PROBLEM DETAILS: Output exactly the lines from the one with "destruct Hok as" to the close of the records below, first and last included.

········

(* ===== verification/RangesetTheorems.v ===== *)
(** * Sets of ranges implement sets of numbers

    The operations of [common/rangeset.c] against sets of numbers
    ([rangeset_refines]), the limit on the number of ranges, claiming,
    consuming and merging, and what the code does where it does not implement
    them. *)

From S2P Require Import Prelude RbTree RbSpec RbHeap PageInfo XomToy Rangeset RangesetSpec RangesetOps.

(** ** Sets of numbers *)

Inductive rs_op := OpAdd (s e : Z) | OpRemove (s e : Z) | OpContains (s e : Z) | OpOverlaps (s e : Z).

(** What an operation does to a set of numbers, and its result. *)
Definition set_step (P : Z -> Prop) (op : rs_op) (out : Z) (P' : Z -> Prop) : Prop :=
  match op with
  | OpAdd s e => out = 0 /\ P' = (fun n => P n \/ s <= n <= e) \/ out = - ENOMEM /\ P' = P
  | OpRemove s e => out = 0 /\ P' = (fun n => P n /\ ~ (s <= n <= e)) \/ out = - ENOMEM /\ P' = P
  | OpContains s e => P' = P /\ (out = 1 /\ (forall n, s <= n <= e -> P n) \/ out = 0 /\ exists n, s <= n <= e /\ ~ P n)
  | OpOverlaps s e => P' = P /\ (out = 1 /\ (exists n, s <= n <= e /\ P n) \/ out = 0 /\ forall n, s <= n <= e -> ~ P n)
  end.

(** Removing takes away numbers, and only these, if no range starts between
    the first and the last of them, or if one ends just below or at the first,
    or there is none below, and the last one is not the largest number. *)
Definition remove_ok (P : Z -> Prop) (s e : Z) : Prop :=
  ~ starts_in P s e \/ e < ULONG_MAX /\ (P (s - 1) \/ P s \/ forall n, n < s -> ~ P n).

Definition allowed_op (P : Z -> Prop) (op : rs_op) : Prop :=
  match op with
  | OpAdd s e | OpContains s e | OpOverlaps s e => 0 <= s <= e /\ e < 2 ^ 64
  | OpRemove s e => 0 <= s <= e /\ e < 2 ^ 64 /\ remove_ok P s e
  end.

(** Each operation is allowed when its turn comes. *)
Fixpoint allowed (P : Z -> Prop) (ops : list rs_op) : Prop :=
  match ops with
  | [] => True
  | op :: ops => allowed_op P op /\ forall out P', set_step P op out P' -> allowed P' ops
  end.

Fixpoint set_run (P : Z -> Prop) (ops : list rs_op) (outs : list Z) (P' : Z -> Prop) : Prop :=
  match ops, outs with
  | [], [] => P' = P
  | op :: ops, out :: outs => exists P1, set_step P op out P1 /\ set_run P1 ops outs P'
  | _, _ => False
  end.

Section run.
Context `{Xmalloc}.

Definition rs_do (op : rs_op) : M rangeset Z :=
  match op with
  | OpAdd s e => rangeset_add_range s e
  | OpRemove s e => rangeset_remove_range s e
  | OpContains s e => let! b := rangeset_contains_range s e in ret (Z.b2z b)
  | OpOverlaps s e => let! b := rangeset_overlaps_range s e in ret (Z.b2z b)
  end.

Fixpoint rs_run (ops : list rs_op) : M rangeset (list Z) :=
  match ops with
  | [] => ret []
  | op :: ops => let! out := rs_do op in let! outs := rs_run ops in ret (out :: outs)
  end.

(** Under [remove_ok] the numbers below are not disturbed. *)
Lemma removed_ok P s e n : remove_ok P s e -> removed P s e n <-> P n /\ ~ (s <= n <= e).
Proof.
  intros Hok. unfold removed. split; [|tauto]. intros [|[Hst (Hn & m & Hm & HP & Hgap)]]; [done|]. exfalso.
  destruct Hok as [|(_ & [Hp|[Hp|Hp]])]; [done|apply (Hgap (s - 1)); [lia|done]|apply (Hgap s); [lia|done]|apply (Hp m); [lia|done]].
Qed.

(** A set decides membership in it. *)
Lemma rs_set_dec P c d r n : rs_set P c d r -> P n \/ ~ P n.
Proof.
  intros (L & _ & _ & HP). rewrite <- HP. destruct (decide (Exists (fun x => r_s x <= n <= r_e x) L.*2)); [by left|by right].
Qed.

········

EXPECTED ANSWER:
  destruct Hok as [|(_ & [Hp|[Hp|Hp]])]; [done|apply (Hgap (s - 1)); [lia|done]|apply (Hgap s); [lia|done]|apply (Hp m); [lia|done]].
Qed.

(** A set decides membership in it. *)
Lemma rs_set_dec P c d r n : rs_set P c d r -> P n \/ ~ P n.
Proof.
  intros (L & _ & _ & HP). rewrite <- HP. destruct (decide (Exists (fun x => r_s x <= n <= r_e x) L.*2)); [by left|by right].
Qed.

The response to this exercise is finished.